I had been putting it off for months.
At the beginning of the year, I resolved that in 2015, I would give yoga a try. To deal with the challenges of infertility, I had begun to do what any investigator at heart does: I researched. Running had been my main exercise of choice over the past few years, but running by itself no longer felt right, or like it was enough. Add to that the arguments I read about how running raises your cortisol levels to “fight or flight” mode, signaling to your body that you are in danger, and I knew that this year I needed to embrace a gentler workout routine.
I bought a 10-class pack in January, but I let month after month pass by without calling to activate my membership. I was nervous about going alone, the studio was a fifteen-minute walk from my house, and the class times were not always convenient for my schedule. I was a master of coming up with excuses for not going, but finally the deadline popped up in my inbox in July – use it or lose it! And since I cannot stand to waste money, late this summer, I finally tried yoga. Each class experience has been different, but three months in, I am finally getting to the point where I know the poses well enough to enjoy the flow of things.
This past weekend I took my first Restorative Yoga class. I was not sure what to expect from a class that described itself as one that focused on “passive poses in which props are used to place the body in comfortable, supported positions.” I worried that it might be too boring or I would be tempted to fall asleep.

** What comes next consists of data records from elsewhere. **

Lemma join_wf h l r : wf_node h l → wf_node h r → wf_node (S h) (join h l r).
Proof. intros Wl Wr. unfold join. destruct (is_empty l && is_empty r) eqn:He; cbn; done. Qed.

Lemma wf_0 n : wf_node 0 n → n = EmptyNode 0 ∨ ∃ v, n = Leaf v.
Proof. destruct n as [l r v rs ls hh|h'|v]; cbn; [done|intros ->; by left|right; by exists v]. Qed.

(** Canonical nodes are built from empty and occupied leaves by joining. *)
Lemma wf_node_join_ind (P : nat → Node Hash → Prop) :
  P 0%nat (EmptyNode 0) → (∀ v, P 0%nat (Leaf v)) →
  (∀ h l r, wf_node h l → wf_node h r → P h l → P h r → P (S h) (join h l r)) →
  ∀ h n, wf_node h n → P h n.
Proof.
  intros P0 Pl PS h. induction h as [|h IH]; intros n W.
  - destruct (wf_0 n W) as [->|[v ->]]; auto.
  - destruct (wf_join h n W) as (l & r & Wl & Wr & ->). auto.
Qed.

(** *** The accessors on a joined node *)

Lemma join_leaf_at h l r i : wf_node h l → wf_node h r →
  leaf_at (join h l r) i = if i <? width h then leaf_at l i else leaf_at r (i - width h).
Proof.
  intros Wl Wr. unfold join. destruct (is_empty l && is_empty r) eqn:He; cbn [leaf_at].
  - apply andb_true_iff in He as [El Er].
    rewrite (wf_empty h l Wl El), (wf_empty h r Wr Er). cbn. by case_match.
  - by rewrite (wf_capacity h l Wl).
Qed.

Lemma join_root h l r : wf_node h l → wf_node h r →
  node_root (join h l r) = compress (node_root l) (node_root r).
Proof.
  intros Wl Wr. unfold join. destruct (is_empty l && is_empty r) eqn:He; [|done].
  apply andb_true_iff in He as [El Er]. by rewrite (wf_empty h l Wl El), (wf_empty h r Wr Er).
Qed.

Lemma join_size h l r : wf_node h l → wf_node h r → size (join h l r) = size l + size r.
Proof.
  intros Wl Wr. unfold join. destruct (is_empty l && is_empty r) eqn:He; [|done].
  apply andb_true_iff in He as [El Er]. by rewrite (wf_empty h l Wl El), (wf_empty h r Wr Er).
Qed.

Lemma value_ok {E} h n : wf_node h n → (h <= TREE_HEIGHT_EXCEPT_ROOT)%nat → value (E:=E) n = Ok (node_root n).
Proof.
  destruct n as [l r v rs ls hh|h'|v]; cbn [value node_root]; [done| |done].
  intros W Hh. apply wf_height in W. cbn in W. subst h'. by apply empty_subtree_root_ok.
Qed.

Lemma new_inner_join {E} h l r : wf_node h l → wf_node h r → (h <= TREE_HEIGHT_EXCEPT_ROOT)%nat →
  new_inner (E:=E) l r = Ok (join h l r).
Proof.
  intros Wl Wr Hh. unfold join. destruct (is_empty l && is_empty r) eqn:He.
  - apply andb_true_iff in He as [El Er].
    rewrite (wf_empty h l Wl El), (wf_empty h r Wr Er). cbn. rewrite Nat.eqb_refl. cbn. do 2 f_equal. lia.
  - assert (assert_ (E:=E) (height l =? height r)%nat = Ok tt) as HA.
    { by rewrite (wf_height h l Wl), (wf_height h r Wr), Nat.eqb_refl. }
    assert (hash (E:=E) l r = Ok (compress (node_root l) (node_root r))) as HH.
    { unfold hash. rewrite (value_ok h l), (value_ok h r) by (done || lia). done. }
    unfold new_inner. rewrite HA, HH, (wf_height h l Wl), Nat.add_1_r. cbn.
    by destruct l, r.
Qed.

(** *** Sizes *)

Lemma size_bounds h n : wf_node h n → 0 <= size n <= width h.
Proof.
  induction 1 as [|v|h l r Wl Wr IHl IHr] using wf_node_join_ind; [by cbn|by cbn|].
  rewrite (join_size h l r Wl Wr), width_S. lia.
Qed.

Lemma size_0 h n : wf_node h n → size n = 0 → n = EmptyNode h.
Proof.
  induction 1 as [|v|h l r Wl Wr IHl IHr] using wf_node_join_ind; [done|done|].
  rewrite (join_size h l r Wl Wr). intros Hs.
  pose proof (size_bounds h l Wl). pose proof (size_bounds h r Wr).
  rewrite IHl, IHr by lia. done.
Qed.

As I settled into the small, dimly lit room smelling of incense and lavender and I watched the leaves sway with the wind outside the window, I began to breathe and relax. It felt familiar – it felt like the practice I know so well. It felt like prayer and meditation. I invited God, as I always do, to meet me in that space. I moved through the poses slowly and steadily, releasing tension and distracting thoughts with each movement. After an hour, at the end I lay there in Savasana and felt unexpected emotion well up and begin to pour down my cheeks.
I realized why it took me so long to finally get here.

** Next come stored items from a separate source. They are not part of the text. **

(** Removing and updating change exactly the given occupied position. *)
Theorem tree_remove_update_spec {E} n i v w : wf_root n → 0 <= i < tree_capacity → leaf_at n i = Some v →
  (∃ n', remove (E:=E) n i = Ok n' ∧ wf_root n' ∧ size n' = size n - 1 ∧
     ∀ j, 0 <= j < tree_capacity → leaf_at n' j = if j =? i then None else leaf_at n j) ∧
  (∃ n', update (E:=E) n i w = Ok n' ∧ wf_root n' ∧ size n' = size n ∧
     ∀ j, 0 <= j < tree_capacity → leaf_at n' j = if j =? i then Some w else leaf_at n j).
Proof.
  intros W Hi Hv. split.
  - exact (remove_ok TREE_HEIGHT_EXCEPT_ROOT n i v W (le_n _) Hi Hv).
  - exact (update_ok TREE_HEIGHT_EXCEPT_ROOT n i v w W (le_n _) Hi Hv).
Qed.

Lemma root_ok {E} n : wf_root n → root (E:=E) n = Ok (node_root n).
Proof.
  destruct n as [l r v rs ls hh|h|v]; [done| |done]. intros W. apply wf_height in W as E1. cbn in E1. subst h.
  cbn [root node_root height]. by apply empty_subtree_root_ok.
Qed.

(** The root of the collapsed tree is that of the complete tree with
    [EMPTY_VALUE] at every free position. *)
Theorem tree_root_full {E} n : wf_root n →
  root (E:=E) n = Ok (full_root TREE_HEIGHT_EXCEPT_ROOT (leaf_at n)).
Proof. intros W. rewrite (root_ok n W). f_equal. by apply node_root_full. Qed.

(** The path of an occupied position has one sibling per level and leads
    from its leaf to the root; a free position has no path. *)
Theorem tree_path_spec {E} n i : wf_root n → 0 <= i < tree_capacity →
  match leaf_at n i with
  | None => tree_path (E:=E) n i = Ok None
  | Some v => ∃ p, tree_path (E:=E) n i = Ok (Some p) ∧ length p = TREE_HEIGHT_EXCEPT_ROOT ∧
                root (E:=E) n = Ok (fold_path v p)
  end.
Proof.
  intros W Hi. pose proof (path_spec (E:=E) _ n i W ltac:(done) Hi) as Hp. unfold tree_path.
  destruct (leaf_at n i) as [v|]; [|by rewrite Hp]. destruct Hp as (p & -> & Hlen & Hfold).
  exists p. cbn [mbind result_bind]. rewrite Hlen, Nat.eqb_refl. split; [done|]. split; [done|].
  by rewrite (root_ok n W), Hfold.
Qed.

At many points over the past twenty two months, I have not just been mad at God for my unmet expectations for the timeline of motherhood, but I have also been mad at my body itself. I avoided my commitment to do yoga for seven months because I was unsure how to actually be intentionally present with my untrustworthy body, this thing that had failed me. Connecting with this broken vessel that had refused to do what it should biologically every month for months on end seemed impossible.

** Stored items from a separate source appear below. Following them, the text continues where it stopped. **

(** ** The invariant *)

Record wf_store t : Prop := {
  ws_node : wf_node TREE_HEIGHT_EXCEPT_ROOT (merkle t);
  ws_leaf : ∀ key item pos, items t !! key = Some (item, pos) →
    0 <= pos < width TREE_HEIGHT_EXCEPT_ROOT ∧ leaf_at (merkle t) pos = Some (leaf key item);
  ws_item : ∀ pos v, 0 <= pos < width TREE_HEIGHT_EXCEPT_ROOT → leaf_at (merkle t) pos = Some v →
    ∃ key item, items t !! key = Some (item, pos);
  ws_inj : ∀ k1 k2 i1 i2 pos, items t !! k1 = Some (i1, pos) → items t !! k2 = Some (i2, pos) → k1 = k2
}.

Lemma new_wf : wf_store new.
Proof. constructor; [done|done|done|done]. Qed.

Lemma store_insert_ok {E} t key item : wf_store t → items t !! key = None →
  store_size t < width TREE_HEIGHT_EXCEPT_ROOT →
  ∃ t' pos, store_insert (E:=E) t key item = Ok (t', pos) ∧ wf_store t' ∧
    lowest_free TREE_HEIGHT_EXCEPT_ROOT (merkle t) pos ∧ store_size t' = store_size t + 1 ∧
    items t' = <[key := (item, pos)]> (items t).
Proof.
  intros [W Hl Hi Hinj] Hk Hs. unfold store_insert.
  destruct (insert_ok (E:=E) TREE_HEIGHT_EXCEPT_ROOT (merkle t) (leaf key item) W (le_n _) Hs)
    as (m & pos & -> & Hlow & W' & Hsz & Hat). cbn [mbind result_bind].
  exists (mkTree m (<[key := (item, pos)]> (items t))), pos. split; [done|].
  destruct Hlow as (Hr & Hn & Hmin). split; [|by split; [split|]]. constructor; cbn [merkle items].
  - exact W'.
  - intros k i p. rewrite lookup_insert_Some. intros [[<- [= <- <-]]|[Hne Hki]].
    + split; [done|]. by rewrite Hat, Z.eqb_refl by done.
    + destruct (Hl k i p Hki) as [Hp Hv]. split; [done|]. rewrite Hat by done.
      destruct (Z.eqb_spec p pos) as [->|]; congruence.
  - intros p v Hp. rewrite Hat by done. destruct (Z.eqb_spec p pos) as [->|Hne].
    + intros _. exists key, item. by rewrite lookup_insert_eq.
    + intros Hv. destruct (Hi p v Hp Hv) as (k & i & Hki). exists k, i.
      rewrite lookup_insert_ne; [done|]. congruence.
  - intros k1 k2 i1 i2 p. rewrite !lookup_insert_Some.
    intros [[<- H1']|[Hn1 H1']] [[<- H2']|[Hn2 H2']]; simplify_eq; [done| | |by eapply Hinj].
    + destruct (Hl _ _ _ H2') as [_ ?]. congruence.
    + destruct (Hl _ _ _ H1') as [_ ?]. congruence.
Qed.

Lemma store_remove_ok t key item pos : wf_store t → items t !! key = Some (item, pos) →
  ∃ t', store_remove t key = Ok (t', item) ∧ wf_store t' ∧ store_size t' = store_size t - 1 ∧
    items t' = delete key (items t).
Proof.
  intros [W Hl Hi Hinj] Hk. destruct (Hl key item pos Hk) as [Hp Hv]. unfold store_remove. rewrite Hk.
  cbn [ok_or mbind result_bind].
  destruct (remove_ok (E:=StoreError) TREE_HEIGHT_EXCEPT_ROOT (merkle t) pos _ W (le_n _) Hp Hv)
    as (m & -> & W' & Hsz & Hat). cbn [mbind result_bind].
  exists (mkTree m (delete key (items t))). split; [done|]. split; [|done]. constructor; cbn [merkle items].
  - exact W'.
  - intros k i p. rewrite lookup_delete_Some. intros [Hne Hki]. destruct (Hl k i p Hki) as [Hp' Hv'].
    split; [done|]. rewrite Hat by done. destruct (Z.eqb_spec p pos) as [->|]; [|done].
    by destruct Hne; eapply Hinj.
  - intros p v Hp'. rewrite Hat by done. destruct (Z.eqb_spec p pos) as [->|Hne]; [done|]. intros Hv'.
    destruct (Hi p v Hp' Hv') as (k & i & Hki). exists k, i. rewrite lookup_delete_ne; [done|]. congruence.
  - intros k1 k2 i1 i2 p. rewrite !lookup_delete_Some. intros [_ ?] [_ ?]. by eapply Hinj.
Qed.

Lemma store_update_ok t key item0 item pos : wf_store t → items t !! key = Some (item0, pos) →
  ∃ t', store_update t key item = Ok t' ∧ wf_store t' ∧ store_size t' = store_size t ∧
    items t' = <[key := (item, pos)]> (items t).
Proof.
  intros [W Hl Hi Hinj] Hk. destruct (Hl key item0 pos Hk) as [Hp Hv]. unfold store_update. rewrite Hk.
  cbn [ok_or mbind result_bind].
  destruct (update_ok (E:=StoreError) TREE_HEIGHT_EXCEPT_ROOT (merkle t) pos _ (leaf key item) W (le_n _) Hp Hv)
    as (m & -> & W' & Hsz & Hat). cbn [mbind result_bind].
  exists (mkTree m (<[key := (item, pos)]> (items t))). split; [done|]. split; [|done]. constructor; cbn [merkle items].
  - exact W'.
  - intros k i p. rewrite lookup_insert_Some. intros [[<- [= <- <-]]|[Hne Hki]].
    + split; [done|]. by rewrite Hat, Z.eqb_refl by done.
    + destruct (Hl k i p Hki) as [Hp' Hv']. split; [done|]. rewrite Hat by done.
      destruct (Z.eqb_spec p pos) as [->|]; [|done]. by destruct Hne; eapply Hinj.
  - intros p v Hp'. rewrite Hat by done. destruct (Z.eqb_spec p pos) as [->|Hne].
    + intros _. exists key, item. by rewrite lookup_insert_eq.
    + intros Hv'. destruct (Hi p v Hp' Hv') as (k & i & Hki). exists k, i. rewrite lookup_insert_ne; [done|]. congruence.
  - intros k1 k2 i1 i2 p. rewrite !lookup_insert_Some.
    intros [[<- H1']|[Hn1 H1']] [[<- H2']|[Hn2 H2']]; simplify_eq; [done|by eapply Hinj|by eapply Hinj|by eapply Hinj].
Qed.

(** ** The compressed form *)

Lemma btree_iter_elem {A} (c : gmap Z A) i x : (i, x) ∈ btree_iter c ↔ c !! i = Some x.
Proof. unfold btree_iter. rewrite merge_sort_Permutation. apply elem_of_map_to_list. Qed.

Lemma btree_iter_sorted {A} (c : gmap Z A) : StronglySorted (λ x y, x.1 < y.1) (btree_iter c).
Proof.
  assert (NoDup (btree_iter c).*1) as HN
    by (unfold btree_iter; rewrite merge_sort_Permutation; apply NoDup_fst_map_to_list).
  assert (StronglySorted key_le (btree_iter c)) as HS.
  { apply StronglySorted_merge_sort; [intros x y z; unfold key_le; lia|intros x y; unfold key_le; lia]. }
  induction HS as [|x l HS IH Hx]; [constructor|]. cbn in HN. apply NoDup_cons in HN as [Hni HN].
  constructor; [by apply IH|]. rewrite Forall_forall in *. intros y Hy. specialize (Hx y Hy). unfold key_le in Hx.
  destruct (Z.eq_dec x.1 y.1) as [Eq|]; [|lia]. destruct Hni. rewrite Eq. by apply list_elem_of_fmap_2.
Qed.

Lemma compressed_lookup t pos k v : wf_store t →
  c_items (compressed t) !! pos = Some (k, v) ↔ items t !! k = Some (v, pos).
Proof.
  intros [_ _ _ Hinj]. cbn [compressed c_items]. rewrite collect_map_lookup.
  - rewrite list_elem_of_fmap. split.
    + intros ([k' [v' p']] & [= -> -> ->] & Hin). by apply elem_of_map_to_list.
    + intros Hk. exists (k, (v, pos)). split; [done|]. by apply elem_of_map_to_list.
  - intros p [k1 v1] [k2 v2].
    intros ([ka [va pa]] & E1 & Hi1%elem_of_map_to_list)%list_elem_of_fmap
      ([kb [vb pb]] & E2 & Hi2%elem_of_map_to_list)%list_elem_of_fmap.
    simplify_eq/=. pose proof (Hinj _ _ _ _ _ Hi1 Hi2) as ->. congruence.
Qed.

Lemma check_entries_ok (keys : gset Key) (l : list (Z * (Key * Item))) :
  check_entries keys l = Ok tt ↔
  Forall (λ x, x.1 < width TREE_HEIGHT_EXCEPT_ROOT) l ∧ NoDup ((λ x, x.2.1) <$> l) ∧
  (∀ x, x ∈ l → x.2.1 ∉ keys).
Proof.
  assert (Z.shiftl 1 (Z.of_nat TREE_HEIGHT_EXCEPT_ROOT) = width TREE_HEIGHT_EXCEPT_ROOT) as Ecap
    by (by rewrite Z.shiftl_1_l).
  revert keys. induction l as [|[pos [k v]] l IH]; intros keys; cbn [check_entries].
  - split; [intros _; split_and!; [constructor|constructor|by intros ? ?%not_elem_of_nil]|done].
  - rewrite Ecap. destruct (Z.leb_spec (width TREE_HEIGHT_EXCEPT_ROOT) pos) as [Hp|Hp]; cbn [err_if mbind result_bind].
    + split; [done|]. intros [HF _]. apply Forall_cons in HF as [? _]. cbn in *. lia.
    + destruct (bool_decide_reflect (k ∈ keys)) as [Hk|Hk]; cbn [err_if mbind result_bind].
      * split; [done|]. intros (_ & _ & Hx). specialize (Hx (pos, (k, v)) (list_elem_of_here _ _)). by cbn in Hx.
      * rewrite IH, Forall_cons, fmap_cons, NoDup_cons. cbn [fst snd]. setoid_rewrite elem_of_cons.
        setoid_rewrite elem_of_union. setoid_rewrite elem_of_singleton. rewrite list_elem_of_fmap. naive_solver.
Qed.

Lemma check_no_fault (keys : gset Key) (l : list (Z * (Key * Item))) f : check_entries keys l ≠ Fault f.
Proof.
  revert keys. induction l as [|[pos [k v]] l IH]; intros keys; cbn [check_entries]; [done|].
  destruct (_ <=? pos); cbn [err_if mbind result_bind]; [done|].
  destruct (bool_decide _); cbn [err_if mbind result_bind]; [done|apply IH].
Qed.

(** The items determine a well-formed store. *)
Lemma wf_store_ext t1 t2 : wf_store t1 → wf_store t2 → items t1 = items t2 → t1 = t2.
Proof.
  intros [W1 L1 I1 _] [W2 L2 I2 _] Eq. destruct t1 as [m1 i1], t2 as [m2 i2]. cbn [merkle items] in *. subst i2. f_equal.
  apply (canonical_eq TREE_HEIGHT_EXCEPT_ROOT); [exact W1|exact W2|]. intros i Hi. apply option_eq. intros v. split; intros Hv.
  - destruct (I1 i v Hi Hv) as (k & it & Hk). destruct (L1 k it i Hk) as [_ E1], (L2 k it i Hk) as [_ E2]. congruence.
  - destruct (I2 i v Hi Hv) as (k & it & Hk). destruct (L1 k it i Hk) as [_ E1], (L2 k it i Hk) as [_ E2]. congruence.
Qed.

(** The positions of a compressed tree, machine integers, within the capacity
    and with distinct keys. *)
Definition recoverable (c : CompressedMerkleTree Key Item) : Prop :=
  (∀ pos x, c_items c !! pos = Some x → pos < width TREE_HEIGHT_EXCEPT_ROOT) ∧
  (∀ p1 p2 k x1 x2, c_items c !! p1 = Some (k, x1) → c_items c !! p2 = Some (k, x2) → p1 = p2).

Lemma recoverable_check c :
  check_entries ∅ (btree_iter (c_items c)) = Ok tt ↔ recoverable c.
Proof.
  rewrite check_entries_ok, Forall_forall. split.
  - intros (Hp & HN & _). split.
    + intros pos x Hx. by apply (Hp (pos, x)), btree_iter_elem.
    + intros p1 p2 k x1 x2 E1%btree_iter_elem E2%btree_iter_elem.
      apply list_elem_of_lookup in E1 as [i1 E1], E2 as [i2 E2].
      assert (i1 = i2) as -> by (eapply NoDup_lookup; [exact HN| |]; rewrite list_lookup_fmap, ?E1, ?E2; done).
      congruence.
  - intros [Hp Hk]. split_and!.
    + intros [pos x] Hx%btree_iter_elem. by apply (Hp pos x).
    + apply NoDup_fmap_2_strong.
      * intros [p1 [k1 x1]] [p2 [k2 x2]] E1%btree_iter_elem E2%btree_iter_elem. cbn. intros ->.
        assert (p1 = p2) as -> by (by eapply Hk). congruence.
      * unfold btree_iter. rewrite merge_sort_Permutation. apply NoDup_map_to_list.
    + set_solver.
Qed.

In June, at our first appointment with an infertility specialist, they did an ultrasound and found a large cyst (6.9cm and 8.5 cm) on each of my ovaries. They were endometriomas, my doctor said. I had endometriosis and would need surgery as soon as possible to repair the damage. My body had been storing blood in places it should not have, and growing scar tissue with every monthly cycle.
When I had surgery in August to remove the damage from endo, the doctor said it was more advanced than they had anticipated. It had been growing for years undetected, save for the excruciating pain I experienced at the end of every month. That pain was my body signaling to me that something was significantly wrong, but I spent half my life in pain, so I no longer paid attention. I took as many IB Profin as I needed, trying to move forward, telling my body to get it together and cooperate.
When I found out it was housing and nursing a secret disease, my first reaction was relief to finally have an answer, and my second reaction was fury that I did not know. The reality is I refused to listen. Year after year, my body was telling me to stop and notice, and I told it to shut up and soldier on.
I have not often been gentle with this body of mine, and instead preferred to discipline it into submission when it gets out of line. But there is a balance, isn’t there? I do not want to be at war with my body any more. There is room for healthy discipline, and there is room for relaxation. There is room for truth and grace.
Now, this fall, it is time to finally give my body some grace and allow it to heal – to acknowledge it for all the other things it does well, even if it will not yet carry life. To learn to say thank you for allowing me to move and breathe and laugh and cry and house the life that lives inside of it. I am finally learning to pay attention, and in doing so, it is restoring my soul.
When do you feel the most present and connected in your own skin? Do you have a favorite sport to play or exercise routine? What is it, and why?